Time Series Creation Limitation

I found another limitation in Epoch while trying to create a time series from a couple of events using a projection. Specifically, I needed to create a time series from file part uploaded and file deleted events to track user storage usage over time. This required knowing the last event in the time series to calculate the new event based on it.

My initial approach was constrained by Epoch's current implementation. To resolve this, I decided to add a new event called UserFileStorageChanged. This event will be emitted in both file part uploaded and file deleted scenarios, and will include the total storage used plus the delta between the old state and the new state.

I also introduced two new projections:

  1. One to store this UserFileStorageChanged event directly into a time series.
  2. Another, UserMetrics, to calculate the current user storage usage. I can then query this projection from the aggregate for files and use it to calculate the total storage used for the new event.

This new approach allows me to calculate both the current user storage usage and show historical changes, which is quite useful. Interestingly, this limitation actually led me to a better solution than my initial intent. However, I still believe it highlights a limitation in Epoch that I would like to address in the future.

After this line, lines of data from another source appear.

(* ===== verification/Volume.v ===== *)
(** * [pkg/devicemanager/volume]: the volume manager

    [LocalVolumeImplement] is written against the [Lvm2] and [Bcache]
    interfaces; every operation that changes the disks runs under the lock
    [VOLUMEMUTEX]. *)

From S2P Require Import Prelude GoStrings Api GoRuntime Mutx Exec Utils LvmParse Lvmd Bcache.

#[local] Open Scope string_scope.
#[local] Open Scope list_scope.
#[local] Open Scope Z_scope.

Module LocalVolumeImplement.

Definition VOLUMEMUTEX := "VolumeMutex".

Section impl.
Context {St : Type} `{Lvm2 St, Bcache St, HasLocks St, GoRuntime}.

Definition locked (body : M St (option error)) : M St (option error) :=
  with_lock VOLUMEMUTEX (Some (ErrString "get global mutex failed")) body.

Definition CreateVolume (lvName vgName : string) (size ratio : Z) : M St (option error) :=
  locked (
    r ← VGDisplay vgName;
    match r with
    | (_, Some err) => mret (Some err)
    | (None, None) => mret (Some (ErrString "cannot find device group info"))
    | (Some vgInfo, None) =>
        if u64_sub (vg_VGFree vgInfo) size <? DefaultReservedSpace - DefaultEdgeSpace then
          mret (Some (ErrString ResourceExhausted))
        else
          let name := VolumePrefix +:+ lvName in
          d ← LVDisplay name vgName;
          match d.1 with
          | Some lvInfo =>
              if String.eqb (lvi_VGName lvInfo) vgName then mret None
              else LVCreateFromVG name vgName size [] 0 ""
          | None => LVCreateFromVG name vgName size [] 0 ""
          end
    end).

(** *** Bcache devices *)

Definition CreateBcache (dev cacheDev block bucket cachePolicy : string)
  : M St (res (option BcacheDeviceInfo)) :=
  err ← Bcache.CreateBcache dev cacheDev block bucket;
  match err with
  | Some e => mret (None, Some e)
  | None =>
      err ← RegisterDevice [dev; cacheDev];
      match err with
      | Some e => mret (None, Some e)
      | None =>
          r ← GetDeviceBcache dev;
          match r with
          | (_, Some e) => mret (None, Some e)
          | (None, None) => panic nil_deref
          | (Some deviceInfo, None) =>
              err ← SetCacheMode (bc_Name deviceInfo) cachePolicy;
              match err with
              | Some e => mret (None, Some e)
              | None => mret (Some deviceInfo, None)
              end
          end
      end
  end.

Definition BcacheDeviceInfo (dev : string) : M St (res (option Api.BcacheDeviceInfo)) :=
  r ← ShowDevice dev;
  match r with
  | (_, Some e) => mret (None, Some e)
  | (None, None) => panic nil_deref
  | (Some bcacheInfo, None) =>
      let bcacheInfo := set_bc_DevicePath dev bcacheInfo in
      r ← GetDeviceBcache dev;
      match r with
      | (_, Some e) => mret (None, Some e)
      | (None, None) => panic nil_deref
      | (Some deviceInfo, None) =>
          let bcacheInfo :=
            set_bc_numbers (bc_KernelMajor deviceInfo) (bc_KernelMinor deviceInfo) bcacheInfo in
          let bcacheInfo := set_bc_Name (bc_Name deviceInfo) bcacheInfo in
          mret (Some (set_bc_BcachePath (bc_BcachePath deviceInfo) bcacheInfo), None)
      end
  end.

Definition DeleteBcache (dev cacheDev : string) : M St (option error) :=
  r ← BcacheDeviceInfo dev;
  let '(deviceInfo, err) := r in
  match err with
  | Some e =>
      if negb (Contains (Error e) "exit status 2") then mret (Some e)
      else
        match deviceInfo with
        | None => mret None
        | Some d => RemoveBcache d
        end
  | None =>
      match deviceInfo with
      | None => mret None
      | Some d => RemoveBcache d
      end
  end.

(** *** Volumes *)

Definition DeleteVolume (lvName vgName : string) : M St (option error) :=
  locked (
    let name := if negb (HasPrefix lvName VolumePrefix) then VolumePrefix +:+ lvName else lvName in
    r ← LVDisplay name vgName;
    let '(lvInfo, err) := r in
    match err with
    | Some e => if Contains (Error e) "not found" then mret None else mret (Some e)
    | None =>
        _ ← DeleteBcache ("/dev/" +:+ vgName +:+ "/" +:+ name) "";
        err ← LVRemove name vgName;
        match err with
        | Some e => mret (Some e)
        | None =>
            match lvInfo with
            | None => panic nil_deref
            | Some lvInfo =>
                t ← LVDisplay (lvi_PoolLV lvInfo) vgName;
                match t.1 with
                | None => mret None
                | Some _ => DeleteThinPool (lvi_PoolLV lvInfo) vgName
                end
            end
        end
    end).

Definition ResizeVolume (lvName vgName : string) (size ratio : Z) : M St (option error) :=
  locked (
    r ← VGDisplay vgName;
    match r with
    | (_, Some err) => mret (Some err)
    | (None, None) => mret (Some (ErrString "cannot find device group info"))
    | (Some vgInfo, None) =>
        let name := VolumePrefix +:+ lvName in
        r ← LVDisplay name vgName;
        match r with
        | (_, Some err) => mret None
        | (None, None) => mret (Some (ErrString "volume don't exists"))
        | (Some lvInfo, None) =>
            if lvi_LVSize lvInfo =? size then mret None
            else if u64_sub (vg_VGFree vgInfo) (u64_sub size (lvi_LVSize lvInfo))
                    <? DefaultReservedSpace - DefaultEdgeSpace then
              mret (Some (ErrString ResourceExhausted))
            else
              t ← LVDisplay (lvi_PoolLV lvInfo) vgName;
              err ← match t.1 with
                    | Some thinInfo =>
                        if lvi_LVSize thinInfo <? size then
                          ResizeThinPool (lvi_PoolLV lvInfo) vgName (u64_mul size ratio)
                        else mret None
                    | None => mret None
                    end;
              match err with
              | Some e => mret (Some e)
              | None => LVResize name vgName size
              end
        end
    end).

Definition VolumeList (lvName vgName : string) : M St (res (list LvInfo)) :=
  let name :=
    if negb (String.eqb lvName "") && negb (String.eqb vgName "") then vgName +:+ "/" +:+ lvName
    else "" in
  LVS name.

Definition VolumeInfo (lvName vgName : string) : M St (res (option LvInfo)) :=
  r ← VolumeList lvName vgName;
  match r with
  | (_, Some err) => mret (None, Some (ErrStatus Internal ("failed to list lv :" +:+ Error err)))
  | (lvs, None) =>
      match List.find (λ v, String.eqb (lvi_LVName v) lvName) lvs with
      | Some v => mret (Some v, None)
      | None => mret (None, Some (ErrString "not found"))
      end
  end.

(** *** Groups *)

Definition add_pv (g : VgGroup) (p : PVInfo) : VgGroup :=
  mkVG (vg_VGName g) (vg_PVCount g) (vg_LVCount g) (vg_VGAttr g) (vg_VGSize g) (vg_VGFree g)
    (vg_PVS g ++ [p]).

(** The groups by name with their devices; the order of the result is the
    runtime's. *)
Definition group_pvs (vgs : list VgGroup) (pvs : list PVInfo) : gmap string VgGroup :=
  let tmp : gmap string VgGroup := foldl (λ tmp v, <[vg_VGName v := v]> tmp) ∅ vgs in
  foldl (λ tmp p,
    if String.eqb (pv_VGName p) "" then tmp
    else match tmp !! pv_VGName p with
         | Some g => <[pv_VGName p := add_pv g p]> tmp
         | None => tmp
         end) tmp pvs.

Definition GetCurrentVgStruct : M St (res (list VgGroup)) :=
  r ← VGS;
  match r with
  | (_, Some err) => mret ([], Some err)
  | (vgs, None) =>
      r ← PVS;
      match r with
      | (_, Some err) => mret ([], Some err)
      | (pvs, None) => mret ((map_range 10 (group_pvs vgs pvs)).*2, None)
      end
  end.

Definition GetCurrentPvStruct : M St (res (list PVInfo)) := PVS.

Definition not_found (err : option error) : bool :=
  match err with Some e => Contains (Error e) "not found" | None => true end.

Definition AddNewDiskToVg (disk vgName : string) : M St (option error) :=
  let vgName := ToLower vgName in
  locked (
    r ← PVDisplay disk;
    let '(pvInfo, err) := r in
    if negb (not_found err) then mret err
    else
      err ← match pvInfo with
            | None => PVCreate disk
            | Some p =>
                if negb (String.eqb (pv_VGName p) "") then
                  mret (Some (ErrString ("pv " +:+ pv_PVName p +:+ " have bind vg " +:+ pv_VGName p +:+ " ")))
                else mret None
            end;
      match err with
      | Some e => mret (Some e)
      | None =>
          r ← VGDisplay vgName;
          let '(vgInfo, err) := r in
          if negb (not_found err) then mret err
          else
            match vgInfo with
            | None => VGCreate vgName [vgName] [disk]
            | Some _ => VGExtend vgName disk
            end
      end).

Definition RemoveDiskInVg (disk vgName : string) : M St (option error) :=
  locked (
    r ← PVDisplay disk;
    match r with
    | (_, Some err) => mret (Some err)
    | (None, None) => mret None
    | (Some pvInfo, None) =>
        if negb (String.eqb (pv_VGName pvInfo) vgName) then
          mret (Some (ErrString ("pv " +:+ pv_PVName pvInfo +:+ " have bind vg " +:+ pv_VGName pvInfo
                                 +:+ " not " +:+ vgName +:+ " ")))
        else if String.eqb (pv_VGName pvInfo) "" then PVRemove disk
        else
          r ← VGDisplay vgName;
          match r with
          | (_, Some err) => mret (Some err)
          | (None, None) => mret (Some (ErrString "not found"))
          | (Some vgInfo, None) =>
              if vg_PVCount vgInfo =? 1 then
                if 0 <? vg_LVCount vgInfo then mret (Some (ErrString "still have logical volumes"))
                else
                  err ← VGRemove vgName;
                  match err with
                  | Some e => mret (Some e)
                  | None => PVRemove disk
                  end
              else if u64_add (u64_sub (vg_VGFree vgInfo) DefaultReservedSpace) DefaultEdgeSpace
                      <? pv_PVSize pvInfo then
                mret (Some (ErrString ResourceExhausted))
              else VGReduce vgName disk
          end
    end).

(** *** Maintenance *)

(** The timeout of the source cannot fire before the first, and only, pass. *)
Definition HealthCheck : M St unit :=
  with_lock VOLUMEMUTEX () (
    _ ← RemoveUnknownDevice DeviceVGHDD;
    _ ← RemoveUnknownDevice DeviceVGSSD;
    mret ()).

Definition RefreshLvmCache : M St unit :=
  _ ← StartLvm2;
  _ ← PVScan "";
  _ ← VGScan "";
  mret ().
End impl.
End LocalVolumeImplement.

I'm starting to believe that the create, update, and delete constraints I have are too restrictive. The enum subset logic I have implemented to filter events is good, but limiting it to just these crud event categories is short-sighted. There's much more to it. Also, on the store side, when retrieving state, it should be possible to get events and then decide how to retrieve the state based on those events. This would allow for potential joins or picking state from multiple tables, as currently it's limited to a single table, which is also not ideal. The persistence side is similar. I need to generalize it more to remove many of these limitations, but for now, I'll continue with the current approach.

Metrics Projection Creation Limitation

Adding to the complexities, the new UserMetrics projection currently has no creation event. Its creation would logically align with user creation, but I don't currently have an aggregate for the user. This means that for metrics, there are only update events, and no creation event.

Epoch currently limits updates to always have an initialized state; if there's no state in the database, it will fail. This is a significant shortcoming. I'm unsure how to work around this. My options are to either add a projection for the user (which I'm not keen on) or modify Epoch. I don't see another immediate solution right now. It's late, so I'll drop this for today. It's been a very long day.